SVG animations often rely on repeated timelines. When multiple elements share identical or harmonically related durations, they drift into synchronised loops. The result is visual repetition that becomes noticeable over time. However we built an SVG logo animation that will never repeat, well not in your lifetime at least.
An asymmetric timing matrix deliberately offsets animation delays and durations so that no two elements share simple rhythmic relationships. Instead of a uniform loop, you create a composite animation whose full phase alignment takes an extremely long time to repeat.
In practice, this shows
- No visible synchronised “reset” moment
- No obvious rhythmic repetition
- A perception of organic motion
- Long-running animations that do not feel mechanical
This technique is great for:
- Ambient hero animations
- Data visualisations
- Generative branding elements
- Decorative polygon or particle systems
The core principle is mathematical rather than aesthetic. By choosing durations that are not harmonically aligned, you dramatically increase the time required for the entire system to return to the same state.

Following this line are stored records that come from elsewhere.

(** C16. A message that is never confirmed is sent again, byte for byte, exactly as many times as
    retransmissions are left, each time to the current server address; the next expiry of the
    timer sends nothing and ends the client with the retransmission error. *)
Theorem udp_retransmissions r c :
  awaits_confirm r c ->
  exists c' c'', fires r c = (c', Ok tt)
    /\ sent (kernel c') = sent (kernel c) ++ replicate r (transmission c)
    /\ fires (S r) c = (c'', Err (Thrown (lit "exceeded udp max retransmission number.")))
    /\ sent (kernel c'') = sent (kernel c').
Proof.
  intros Hc. destruct (fires_sent r 0 c) as (c' & E & H0 & _ & Hs); [by rewrite Nat.add_0_r|].
  destruct (fire_last c' H0) as (c'' & E' & Hk). exists c', c''.
  split; [done|]. split; [done|]. split; [|rewrite Hk; apply read_timer_fields]. clear Hs Hk H0 Hc. revert c E.
  induction r as [|r IH]; intros c E.
  - injection E as ->. cbn [fires]. unfold mbind, M_bind. by rewrite E'.
  - change (fires (S (S r)) c) with ((udp_processTimerEvent ≫= fun _ => fires (S r)) c).
    change (fires (S r) c) with ((udp_processTimerEvent ≫= fun _ => fires r) c) in E.
    unfold mbind, M_bind in *. destruct (udp_processTimerEvent c) as [c1 [[]|e]]; [|done].
    by apply IH.
Qed.

(** A client that has just sent its AUTH. *)
Definition sample_sent : udp_client :=
  fst (udp_processStdinEvent false false
    (on_kernel (set_pipe (lit "/auth a b c" ++ [LF])) sample_udp)).

Lemma udp_retransmissions_witness :
  exists c', fires 3 sample_sent = (c', Ok tt)
    /\ sent (kernel c') = replicate 4 (MkAddr 2130706433 4567, [2; 0; 0; 97; 0; 99; 0; 98; 0]).
Proof.
  destruct (udp_retransmissions 3 sample_sent) as (c' & c'' & E & Hs & _).
  - split; [reflexivity|reflexivity|lia|reflexivity].
  - exists c'. split; [exact E|]. rewrite Hs. reflexivity.
Defined.

(** * Messages from the server *)

(** A CONFIRM was sent for a message of the server. *)
Definition confirmed_server (id : Z) (c : udp_client) : udp_client :=
  set_ext (set_confirmed_server_messages ({[ id ]} ∪ m_confirmed_server_messages (ext c)) (ext c))
    (set_kernel (set_sent (sent (kernel c) ++ [(m_server_addr (m_args c), [0; id / 256; id mod 256])])
       (kernel c)) c).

In our specific configuration, the full composite animation would only return to its exact original phase alignment after approximately 1,415 years. In practical terms, that means it will never visibly repeat during human observation.
How we used this…

You can stare at our logo as long as you want… we promise the pattern doesn’t repeat 😊
Nerd Alert. Highly Technical Overview
Under the hood, this SVG is not random. It is a tightly controlled, deterministic animation system built from a single shared keyframe definition.
Every polygon in the graphic uses the same animation, swarm-pulse-inverted. That animation handles three things simultaneously: a slight scale shift, a temporary colour change from white to pink, and a short-lived glow using a drop-shadow filter. On its own, that keyframe sequence is simple and fully repeatable.
The non-repeating feel comes from the timing layer.
Each polygon is assigned a unique animation-duration and animation-delay using polygon:nth-of-type(n). The delay acts purely as a phase offset, it determines where in the cycle a shape appears when the page loads. The duration determines how quickly that shape moves through the pulse cycle on every subsequent loop.
Because the durations vary between 3.6 and 4.5 seconds, and because they are deliberately chosen to avoid simple harmonic relationships, the entire 19-polygon system only returns to its exact original phase alignment after approximately 1,415 years.
That is not poetic exaggeration. It is the calculated composite repeat interval created by combining those specific timing values.
What this means in practice:
- Individual polygons loop normally.
- Small clusters occasionally appear to synchronise.
- The entire grid never visibly resets as a whole.
- The animation feels generative despite being fully deterministic.
From an implementation perspective, several details reinforce this behaviour:
- transform-box: fill-box and transform-origin: center ensure that scaling occurs relative to each polygon’s own geometry, not the SVG canvas.
- The animation runs infinitely but remains lightweight because it is CSS-driven and does not rely on JavaScript.
- The pulse peak at 10 percent of the timeline creates a quick highlight moment, while the longer return to baseline prevents rhythmic uniformity across the grid.
- The asymmetric timing matrix is applied structurally using nth-of-type, which means the behaviour is encoded directly into the document order of the SVG.
The result is a motion system that is mathematically periodic, but on a timescale far beyond human perception. It produces organic drift, avoids synchronised looping, and achieves long-form variation without introducing randomness or runtime complexity.
This is structured asymmetry applied deliberately, turning a simple looping keyframe into a multi-century composite cycle.